Investigate why nogil performs poorly on `bench_thread_pool`

mdboom commented 1 year ago

Here's the benchmark, which we know is 53% slower on nogil-latest vs. upstream:

https://github.com/python/pyperformance/blob/main/pyperformance/data-files/benchmarks/bm_concurrent_imap/run_benchmark.py#L19

It looks to be sending lists of ints of length 10 to each thread, and then calling a very simple function on each of the values. It's possible the coordination overhead of passing those lists of ints is dominating over the actual work. As a start, it might be interesting to see what happens as the length of the lists increases, or as the amount of work being done in the function increases.

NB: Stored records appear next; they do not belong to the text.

(** Words, then bytes: everything that is left. *)
Lemma mop_up_counts n : 0 <= n ->
  Z.to_nat n = (Z.to_nat (n / wsize) * 4 + Z.to_nat (Z.land n wmask) * 1)%nat
  /\ 0 <= n / wsize /\ 0 <= Z.land n wmask.
Proof.
  intros Hn. unfold wmask, wsize. change (4 - 1) with (2 ^ 2 - 1). rewrite land_ones_low by lia.
  change (2 ^ 2) with 4. Z.div_mod_to_equations. lia.
Qed.

Lemma mop_up_fwd m dst src l : bytes_at m src l -> bytes_ok l ->
  mapped m dst (Z.of_nat (length l)) -> fwd_safe dst src (Z.of_nat (length l)) ->
  mop_up (Z.of_nat (length l)) word_fwd byte_fwd (m, dst, src)
  = Ok (put dst l m, dst + Z.of_nat (length l), src + Z.of_nat (length l)).
Proof.
  intros Hs Hb Hm Hd. set (n := Z.of_nat (length l)).
  destruct (mop_up_counts n) as (En & Hw & Hr); [lia|]. unfold n in En at 1. rewrite Nat2Z.id in En.
  unfold mop_up. rewrite TLOOP_times by done.
  set (k := Z.to_nat (n / wsize)) in *. set (r := Z.to_nat (Z.land n wmask)) in *.
  rewrite <-(take_drop (k * 4) l) in Hs, Hb |- *.
  assert (length (take (k * 4) l) = (k * 4)%nat) as Hlt by (rewrite length_take; lia).
  assert (length (drop (k * 4) l) = (r * 1)%nat) as Hld by (rewrite length_drop; lia).
  apply bytes_at_app in Hs as [Hs1 Hs2]. apply bytes_ok_app in Hb as [Hb1 Hb2].
  assert (n = Z.of_nat (k * 4) + Z.of_nat (r * 1)) as Ek by lia. fold n in Hm, Hd. unfold fwd_safe in Hd.
  rewrite (times_fwd 4 _ word_fwd_moves k m dst src (take (k * 4) l));
    [|done|done|done|eapply mapped_mono; [exact Hm|lia|lia]|unfold fwd_safe; lia].
  cbn [mbind res_bind]. rewrite TLOOP_times by done. fold r.
  rewrite (times_fwd 1 _ byte_fwd_moves r _ _ _ (drop (k * 4) l)); [|done| |done| |].
  - rewrite put_app, Hlt, Hld. f_equal. f_equal; [f_equal|]; lia.
  - apply bytes_at_put_disjoint; [lia|done].
  - apply mapped_put. eapply mapped_mono; [exact Hm|lia|lia].
  - unfold fwd_safe. lia.
Qed.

Cc: @brandtbucher (as one who pointed this out).

gvanrossum commented 1 year ago

(In particular the 53% number comes from Linux.)

mdboom commented 1 year ago

(In particular the 53% number comes from Linux.)

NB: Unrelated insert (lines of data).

Theorem strings_correct_witness :
  strcmp two_strings 200 210 = Ok (65 - 97)
  /\ strcasecmp two_strings 200 210 = Ok (98 - 99)
  /\ strncasecmp two_strings 200 210 1 = Ok 0
  /\ strlcpy two_strings 200 210 2 = Ok (put 200 [97; 0] two_strings, 2)
  /\ strlcat two_strings 200 210 2 = Ok (two_strings, 4).
Proof.
  destruct (strings_correct two_strings 200 210 [65; 98] [97; 67] 2 1)
    as ((_ & _ & E1 & _ & _ & E2 & E3) & E4 & E5 & _).
  1-2: apply two_str_at; repeat constructor; done.
  1-2: repeat (constructor; [split; [lia|reflexivity]|]); constructor.
  - lia.
  - apply two_mapped; lia.
  - left. cbn. lia.
  - split; [exact E1|]. split; [exact E2|]. split; [exact E3|]. split; [exact E4|exact E5].
Defined.

(** The unbounded copies write exactly the source string with its NUL,
    [strcat] and [strncat] at the old end of the destination, where [strncat]
    takes at most [n] bytes and always terminates. *)
Theorem strcpy_correct m dst src a s n (Ha : str_at m dst a) (Hs : str_at m src s)
  (Hsb : bytes_ok s) (Hn : 0 < n)
  (Hm : mapped m dst (Z.of_nat (length a) + Z.max (n + 1) (Z.of_nat (S (length s)))))
  (Hd : fwd_safe dst src (Z.of_nat (S (length s))))
  (Hd' : fwd_safe (dst + Z.of_nat (length a)) src (Z.of_nat (S (length s)))) :
  strcpy m dst src = Ok (put dst (s ++ [0]) m, dst)
  /\ stpcpy m dst src = Ok (put dst (s ++ [0]) m, dst + Z.of_nat (length s))
  /\ strcat m dst src = Ok (put (dst + Z.of_nat (length a)) (s ++ [0]) m, dst)
  /\ strncat m dst src n
     = Ok (put (dst + Z.of_nat (length a)) (take (Z.to_nat n) s ++ [0]) m, dst).
Proof.
  pose proof (str_at_fuel _ _ _ Hs). unfold strcpy, stpcpy.
  rewrite (copy_loop_spec s) by (done || lia || (eapply mapped_mono; [exact Hm|lia|lia])).
  split_and!; [done|done| |].
  - apply (strcat_spec m dst a src s); try done. eapply mapped_mono; [exact Hm|lia|lia].
  - apply (strncat_spec m dst a src s); try done. eapply mapped_mono; [exact Hm|lia|lia].
Qed.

Yes -- good callout. On Windows, it's only 23% slower (and is more in the middle of other benchmarks, not the slowest outlier like on Linux).

mdboom commented 1 year ago

I modified the benchmark so (a) we test different chunk sizes, and (b) we run with either the "do nothing function" in the current benchmark, or a function that calculates the factorial of 10.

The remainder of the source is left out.